◆ **What to work on**
Using "induction" as the search string, find the matching lines below and copy them.

Dataset records:

---+---

(** A value inside the range passes the clamp as it is. *)
Lemma clamp_id lo hi q :
  (lo <= q)%Q -> (q <= hi)%Q ->
  Math_max (Fin lo) (Math_min (Fin hi) (Fin q)) = Fin q \/
  (q == lo)%Q \/ (q == hi)%Q.
Proof.
  intros Hl Hh. unfold Math_min. cbn [is_nan orb].
  destruct (lt (Fin q) (Fin hi)) eqn:Hq.
  - unfold Math_max. cbn [is_nan orb].
    destruct (lt (Fin lo) (Fin q)) eqn:Hlq; [now left|].
    apply lt_Fin_false in Hlq. right; left. now apply Qle_antisym.
  - apply lt_Fin_false in Hq. right; right. now apply Qle_antisym.
Qed.

(** *** [trim] *)

Lemma trimEnd_empty s : trimEnd s = EmptyString <-> allWhiteSpace s = true.
Proof.
  induction s as [|c s IH]; simpl.
  - tauto.
  - destruct (trimEnd s) eqn:E.
    + destruct (isWhiteSpace c); simpl.
      * split; intros _; [now apply IH | reflexivity].
      * split; discriminate.
    + split; [discriminate|].
      intros H. apply andb_true_iff in H as [_ H]. apply IH in H. discriminate.
Qed.

Lemma trimStart_all s : allWhiteSpace s = true -> trimStart s = EmptyString.
Proof.
  induction s as [|c s IH]; simpl; trivial.
  intros H. apply andb_true_iff in H as [Hc Hs]. rewrite Hc. auto.
Qed.

Lemma allWhiteSpace_trimStart s :
  allWhiteSpace (trimStart s) = true -> allWhiteSpace s = true.
Proof.
  induction s as [|c s IH]; simpl; trivial.
  destruct (isWhiteSpace c) eqn:Hc; simpl; auto.
  rewrite Hc. simpl. discriminate.
Qed.

(** [text.trim()] is empty exactly for the texts made of white space
    only, the empty text among them. *)
Lemma trim_empty_iff s : trim s = EmptyString <-> allWhiteSpace s = true.
Proof.
  unfold trim. rewrite trimEnd_empty. split.
  - apply allWhiteSpace_trimStart.
  - intros H. now rewrite (trimStart_all s H).
Qed.

End JSFacts.

(** ** Voice resolution and prosody *)

Module SpeechFacts.
Import JS JSFacts Speech Fixtures.

Lemma find_ext' {A} (f g : A -> bool) (l : list A) :
  (forall a, f a = g a) -> List.find f l = List.find g l.
Proof.
  intros E. induction l as [|a l IH]; simpl; trivial. now rewrite E, IH.
Qed.

Lemma orElse_In {A} (a b : option A) (l : list A) v :
  (forall x, a = Some x -> In x l) -> (forall x, b = Some x -> In x l) ->
  orElse a b = Some v -> In v l.
Proof. destruct a; simpl; auto. Qed.

Lemma firstVoice_In voices v : firstVoice voices = Some v -> In v voices.
Proof. destruct voices; simpl; [discriminate|]. intros [= ->]. now left. Qed.

(** A voice id that names no member of [Object.prototype] gets a list
    of fragments: its entry of the map, or the default. *)
Lemma preferredVoices_fragments voiceId :
  inherited voiceId = false -> exists l, preferredVoices voiceId = Fragments l.
Proof.
  intros H. unfold preferredVoices, get. rewrite H.
  destruct (voiceMap !! voiceId); eauto.
Qed.

(** With a list of fragments the resolution is the three-stage search:
    by fragment, by gender, first of the list. *)
Lemma selectVoice_stages voiceId voices l :
  preferredVoices voiceId = Fragments l ->
  selectVoice voiceId voices =
  Ok (orElse (orElse (List.find (fun v => existsb (nameHas v) l) voices)
                     (List.find (genderMatch (isFemale voiceId)) voices))
             (firstVoice voices)).
Proof. intros H. unfold selectVoice. now rewrite H. Qed.

(** Outside the inherited names, resolution returns a voice of a
    non-empty list. *)
Lemma selectVoice_total voiceId voices :
  inherited voiceId = false -> voices <> [] ->
  exists v, selectVoice voiceId voices = Ok (Some v) /\ In v voices.
Proof.
  intros Hk Hne. destruct (preferredVoices_fragments voiceId Hk) as [l Hl].
  rewrite (selectVoice_stages _ voices _ Hl).
  match goal with |- exists v, Ok ?o = _ /\ _ => destruct o as [v|] eqn:E end.
  - exists v. split; trivial.
    revert E. apply orElse_In.
    + intros x. apply orElse_In; intros y Hy; now apply find_some in Hy.
    + intros x Hx. now apply firstVoice_In.
  - exfalso. destruct voices as [|v0 voices]; [congruence|].
    cbn [firstVoice] in E.
    match type of E with orElse ?a _ = _ => destruct a end; discriminate.
Qed.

---+---

◆ **Output for this exercise**
  induction s as [|c s IH]; simpl.
  induction s as [|c s IH]; simpl; trivial.
  induction s as [|c s IH]; simpl; trivial.
  intros E. induction l as [|a l IH]; simpl; trivial. now rewrite E, IH.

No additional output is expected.